Historic district in Connecticut, United States

The West Boulevard Historic District encompasses a historic residential development on West Boulevard and Rodney Street in the West End of Hartford, Connecticut. The area was developed beginning in 1909, and most of its homes were built by a single construction firm, creating a neighborhood appearance unified by style, scale, and setting, using the principles of the then-fashionable City Beautiful movement. The district was listed on the National Register of Historic Places in 2007.

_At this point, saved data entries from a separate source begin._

Lemma wrapText_only_texts (font text : string)
    (x y maxWidth lineHeight : JS.number) :
  Forall (fun o => exists t yi, o = FillText t x yi)
    (fst (wrapText measureText font text x y maxWidth lineHeight)).
Proof.
  unfold wrapText.
  pose proof (wrapText_loop_ops measureText font x maxWidth lineHeight
                (JS.split_space text) 0 "" y) as H.
  destruct (wrapText_loop _ _ _ _ _ _ _ _ _) as [ops [line drawY]].
  simpl in *. apply Forall_app. split; [exact H|].
  constructor; [eauto | constructor].
Qed.

Lemma no_gradient_in_texts (x : JS.number) (ops : list op) :
  Forall (fun o => exists t yi, o = FillText t x yi) ops ->
  List.filter Spec.selects_gradient ops = [].
Proof.
  induction 1 as [|o ops [t [yi ->]] _ IH]; [reflexivity | exact IH].
Qed.

(** X3: the body of the card is never blank: whatever the message,
    the content text of the image export has a character that is not
    white space. *)
Theorem contentText_never_blank (message : Message) :
  JS.trim (contentText message) <> "" /\ contentText message <> "".
Proof.
  assert (H : JS.trim (contentText message) <> "").
  { unfold contentText. destruct (message_text message) as [s|];
      [|vm_compute; discriminate].
    destruct (JS.truthy s && (0 <? String.length (JS.trim s))%nat) eqn:E;
      [|vm_compute; discriminate].
    apply andb_true_iff in E as [_ E]. now destruct (JS.trim s). }
  split; [exact H|]. intros E. rewrite E in H. now apply H.
Qed.

(** X4: the image export writes, in this order, the title, the badge
    (the message type in upper case), the wrapped content text, the
    note glyph when the type is [audio], and the footer with the date;
    it draws the 48 gradient bars exactly when the type is [audio], and
    none for any other type. *)
Theorem downloadMessage_texts_and_bars (message : Message) :
  let ops := downloadMessage_ops measureText getPropertyValue random sin PI
               format message in
  let audio := String.eqb (message_type message) "audio" in
  texts ops
  = [ if audio then "Anonymous Audio Message" else "Anonymous Message";
      JS.toUpperCase (message_type message) ]
    ++ texts (fst (wrapText measureText ("400 36px " +:+ sans)
                     (contentText message)
                     (72 + 48) (72 + 130 + 44 + 32) (1080 - 72 * 2 - 96) 48))
    ++ (if audio then [note_glyph] else [])
    ++ [ "Diterima: " +:+ format (created_at message) "PPp" ]
  /\ length (List.filter Spec.selects_gradient ops)
     = if audio then 49%nat else 1%nat.
Proof.
  cbv zeta. unfold downloadMessage_ops.
  pose proof (wrapText_only_texts ("400 36px " +:+ sans) (contentText message)
                (72 + 48) (72 + 130 + 44 + 32) (1080 - 72 * 2 - 96) 48) as Ht.
  apply no_gradient_in_texts in Ht.
  destruct (wrapText _ _ _ _ _ _ _) as [textOps endY]. simpl fst in *.
  destruct (String.eqb (message_type message) "audio"); split.
  - rewrite !texts_app. reflexivity.
  - rewrite !List.filter_app, !length_app, Ht. reflexivity.
  - rewrite !texts_app. reflexivity.
  - rewrite !List.filter_app, !length_app, Ht. reflexivity.
Qed.

Lemma text_calls_app (a b : list op) :
  Spec.text_calls (a ++ b) = Spec.text_calls a ++ Spec.text_calls b.
Proof. apply List.filter_app. Qed.

Lemma text_calls_texts (x : JS.number) (ops : list op) :
  Forall (fun o => exists t yi, o = FillText t x yi) ops ->
  Spec.text_calls ops = ops.
Proof.
  induction 1 as [|o ops [t [yi ->]] _ IH]; [reflexivity|].
  unfold Spec.text_calls in *. simpl. now rewrite IH.
Qed.

(** X5: every frame of the video export, for a finite duration, first
    clears the whole surface, and its calls that write text are, in
    this order: the title and the badge [AUDIO] at their fixed places;
    the calls of [wrapText] for the message text (the text
    [Audio message received] when the message has no text or an empty
    one) under the font of 28 px, from the ordinate 342 on, 840 wide,
    with a line height of 35; and the label with the whole seconds
    elapsed and the whole seconds of the duration, 195 below the
    ordinate [wrapText] returns. *)
Theorem drawFrame_texts (message : Message) (startTime : Z)
    (duration : JS.number) (now : Z) :
  let ops := fst (drawFrame measureText sin PI number_to_string message
                    startTime duration now) in
  let body := wrapText measureText "28px Arial, sans-serif"
                (JS.or_else_null (message_text message)
                   "Audio message received")
                (72 + 48) (72 + 100 + 110 + 36 + 24) (1080 - 72 * 2 - 96)
                35 in
  head ops = Some (ClearRect 0 0 1080 1080)
  /\ exists yl,
       yl == snd body + 195
       /\ Spec.text_calls ops
          = [ FillText "Anonymous Audio Message" (72 + 48) (72 + 100 + 48);
              FillText "AUDIO" (72 + 48 + 16) (72 + 100 + 110 + 36 / 2) ]
            ++ fst body
            ++ [ FillText
                   (JS.string_of_Z (Qfloor (elapsed startTime now))
                    +:+ "s / " +:+ JS.string_of_Z (Qfloor duration) +:+ "s")
                   (72 + 48) yl ].
Proof.
  cbv zeta. unfold drawFrame, wrapText.
  rewrite drawFrame_wrap_wrapText_loop.
  pose proof (wrapText_loop_ops measureText "28px Arial, sans-serif"
                (72 + 48) (1080 - 72 * 2 - 96) 35
                (JS.split_space
                   (JS.or_else_null (message_text message)
                      "Audio message received"))
                0 "" (72 + 100 + 110 + 36 + 24)) as Ht.
  destruct (wrapText_loop _ _ _ _ _ _ _ _ _) as [textOps [line y]].
  cbv beta iota zeta delta [fst snd] in *.
  split; [reflexivity|].
  exists (y + 80 + 80 + 40 + 30). split; [ring|].
  rewrite !text_calls_app, (text_calls_texts _ _ Ht), <- !app_assoc.
  reflexivity.
Qed.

==Description and history==
The area where West Boulevard is located in Hartford's Southwest was in the late 19th century the country estate of Horace Fox, the owner of a local lumber company. It was one of the West End's last areas of open space. Fox began considering plans for development of the land as early as 1896, when period maps show proposed routes for West Boulevard. In line with the ideas of the City Beautiful movement, Fox envisioned a broad parkway extending from Prospect Avenue in the West to Forest Street in the East. Of this vision, only the western portion was actually implemented. West Boulevard was laid out from Prospect to South Whitney Street as a four-lane boulevard with a broad central median, with shade trees planted in the median and on the flanking sides. Fox sold off house lots in the 1910s and 1920s, mainly to developers, who then built houses and sold them to generally upwardly mobile residents.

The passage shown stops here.